(** [this-week] goes back to the Monday on or before [now] and keeps the
    time of day: the begin date is [now] minus [(Weekday now + 6) mod 7]
    whole days. *)
Lemma pickDate_this_week (now : Time) :
  pickDate "this-week" now
  = (mkTime (wall now - ((Weekday now + 6) mod 7) * nsPerDay), None).
Proof.
  unfold pickDate. cbn [String.eqb Ascii.eqb Bool.eqb].
  rewrite AddDate_days.
  assert (0 <= Weekday now < 7) by (unfold Weekday; zlia).
  replace (if Weekday now - Monday <? 0
           then Weekday now - Monday + 7 else Weekday now - Monday)
    with ((Weekday now + 6) mod 7)
    by (unfold Monday; destruct (Z.ltb_spec (Weekday now - 1) 0); zlia).
  do 2 f_equal. lia.
Qed.

(** [last-week] goes back [Weekday now + 6] whole days, Sunday being 0. *)
Lemma pickDate_last_week (now : Time) :
  pickDate "last-week" now
  = (mkTime (wall now - (Weekday now + 6) * nsPerDay), None).
Proof.
  unfold pickDate. cbn [String.eqb Ascii.eqb Bool.eqb].
  rewrite AddDate_days. do 2 f_equal. lia.
Qed.

Lemma Weekday_shift (t : Time) (k : Z) :
  Weekday (mkTime (wall t + k * nsPerDay)) = (Weekday t + k) mod 7.
Proof.
  unfold Weekday, daysOf. cbn [wall].
  rewrite Z.div_add by discriminate. zlia.
Qed.

Lemma nsOfDay_shift (t : Time) (k : Z) :
  nsOfDay (mkTime (wall t + k * nsPerDay)) = nsOfDay t.
Proof. unfold nsOfDay. cbn [wall]. apply Z_mod_plus_full. Qed.

(** What [this-week] does deliver for every [now]: no error, a Monday, not
    after [now] and less than a week before it, six days back on a Sunday,
    and at the time of day of [now] (so at midnight only if [now] is). *)
Lemma pickDate_this_week_monday (now : Time) :
  let r := pickDate "this-week" now in
  snd r = None /\
  Weekday (fst r) = Monday /\
  wall (fst r) <= wall now /\
  wall now - wall (fst r) < 7 * nsPerDay /\
  (Weekday now = Sunday -> wall (fst r) = wall now - 6 * nsPerDay) /\
  nsOfDay (fst r) = nsOfDay now.
Proof.
  rewrite pickDate_this_week. cbn [fst snd wall].
  assert (Hw : 0 <= Weekday now < 7) by (unfold Weekday; zlia).
  set (off := (Weekday now + 6) mod 7).
  assert (Ho : 0 <= off < 7) by (subst off; zlia).
  replace (wall now - off * nsPerDay) with (wall now + (- off) * nsPerDay) by lia.
  split; [reflexivity|]. split.
  { rewrite Weekday_shift. subst off. unfold Monday. zlia. }
  unfold nsPerDay, nsPerSecond in *.
  split; [lia|]. split; [lia|]. split.
  { intros Hs. unfold Sunday in Hs. subst off. rewrite Hs.
    change ((0 + 6) mod 7) with 6. lia. }
  apply (nsOfDay_shift now (- off)).
Qed.

(** On every day but Sunday [last-week] is exactly seven days before
    [this-week]; on a Sunday the two coincide. *)
Lemma pickDate_last_week_gap (now : Time) :
  wall (fst (pickDate "this-week" now)) - wall (fst (pickDate "last-week" now))
  = if Weekday now =? Sunday then 0 else 7 * nsPerDay.
Proof.
  rewrite pickDate_this_week, pickDate_last_week. cbn [fst wall].
  assert (Hw : 0 <= Weekday now < 7) by (unfold Weekday; zlia).
  unfold Sunday. destruct (Z.eqb_spec (Weekday now) 0) as [E|E].
  - rewrite E. change ((0 + 6) mod 7) with 6. lia.
  - replace ((Weekday now + 6) mod 7) with (Weekday now - 1) by zlia.
    unfold nsPerDay, nsPerSecond. lia.
Qed.

(** The month keywords, unlike the week keywords, yield a begin date at
    local midnight. *)
Lemma pickDate_this_month_midnight (now : Time) :
  snd (pickDate "this-month" now) = None /\
  nsOfDay (fst (pickDate "this-month" now)) = 0.
Proof.
  unfold pickDate. cbn [String.eqb Ascii.eqb Bool.eqb].
  destruct (DateOf now) as [[year month] day]. cbn [fst snd].
  split; [reflexivity|].
  unfold Date, nsOfDay. cbn [wall].
  match goal with
  | |- (?d * nsPerDay + ?c * nsPerSecond + 0) mod nsPerDay = 0 =>
      replace (d * nsPerDay + c * nsPerSecond + 0) with (d * nsPerDay) by lia
  end.
  apply Z_mod_mult.
Qed.

(** C2, at Wednesday 2024-01-03 15:00:00: [this-week] resolves to Monday
    2024-01-01 at 15:00:00, fifteen hours after the local midnight the
    claim asks for. *)
Theorem C2_this_week_keeps_time_of_day :
  let now := Date 2024 1 3 15 0 0 0 in
  pickDate "this-week" now = (Date 2024 1 1 15 0 0 0, None) /\
  Weekday (fst (pickDate "this-week" now)) = Monday /\
  ClockOf (fst (pickDate "this-week" now)) = (15, 0, 0) /\
  fst (pickDate "this-week" now) <> Date 2024 1 1 0 0 0 0.
Proof. vm_compute. repeat split; discriminate. Qed.

(** C3, at Sunday 2024-01-07 12:00:00: [last-week] and [this-week] both
    resolve to Monday 2024-01-01 12:00:00, where the claim asks for
    Monday 2023-12-25, seven days earlier. *)
Theorem C3_last_week_on_sunday :
  let now := Date 2024 1 7 12 0 0 0 in
  Weekday now = Sunday /\
  pickDate "this-week" now = (Date 2024 1 1 12 0 0 0, None) /\
  pickDate "last-week" now = (Date 2024 1 1 12 0 0 0, None) /\
  wall (fst (pickDate "last-week" now))
    <> wall (fst (pickDate "this-week" now)) - 7 * nsPerDay.
Proof. vm_compute. repeat split; discriminate. Qed.

Lemma pickDate_keyword (arg : string) (now : Time) :
  In arg keywords -> snd (pickDate arg now) = None.
Proof.
  unfold keywords. cbn [In].
  intros H. repeat (destruct H as [<-|H]; [|]); try contradiction;
    unfold pickDate; cbn [String.eqb Ascii.eqb Bool.eqb];
    try reflexivity;
    destruct (DateOf now) as [[year month] day]; reflexivity.
Qed.

Lemma pickDate_other (arg : string) (now : Time) :
  ~ In arg keywords -> pickDate arg now = (now, Some "invalid argument").
Proof.
  unfold keywords. cbn [In]. intros H. unfold pickDate.
  repeat match goal with
  | |- context [String.eqb arg ?k] =>
      destruct (String.eqb_spec arg k) as [E|_];
        [exfalso; apply H; rewrite E; auto 10|]
  end.
  reflexivity.
Qed.

(** C8: [pickDate] reports an error exactly when its argument is not one of
    the seven keywords; the error is then "invalid argument", and for a
    keyword the result carries no error. *)
Theorem C8_pickDate_error_iff_unknown_keyword (arg : string) (now : Time) :
  (snd (pickDate arg now) = None <-> In arg keywords) /\
  (snd (pickDate arg now) = Some "invalid argument" <-> ~ In arg keywords).
Proof.
  destruct (in_dec string_dec arg keywords) as [Hin|Hout].
  - rewrite (pickDate_keyword arg now Hin).
    split; split; intros; try discriminate; tauto.
  - rewrite (pickDate_other arg now Hout). cbn [snd].
    split; split; intros; try discriminate; tauto.
Qed.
++++++
[Activity]
Above are the entries. Quote exactly the lines from the one bearing "unfold Weekday, daysOf. cbn [wall]." through the one bearing "after [now] and".

[Task solution]
  unfold Weekday, daysOf. cbn [wall].
  rewrite Z.div_add by discriminate. zlia.
Qed.

Lemma nsOfDay_shift (t : Time) (k : Z) :
  nsOfDay (mkTime (wall t + k * nsPerDay)) = nsOfDay t.
Proof. unfold nsOfDay. cbn [wall]. apply Z_mod_plus_full. Qed.

(** What [this-week] does deliver for every [now]: no error, a Monday, not
    after [now] and less than a week before it, six days back on a Sunday,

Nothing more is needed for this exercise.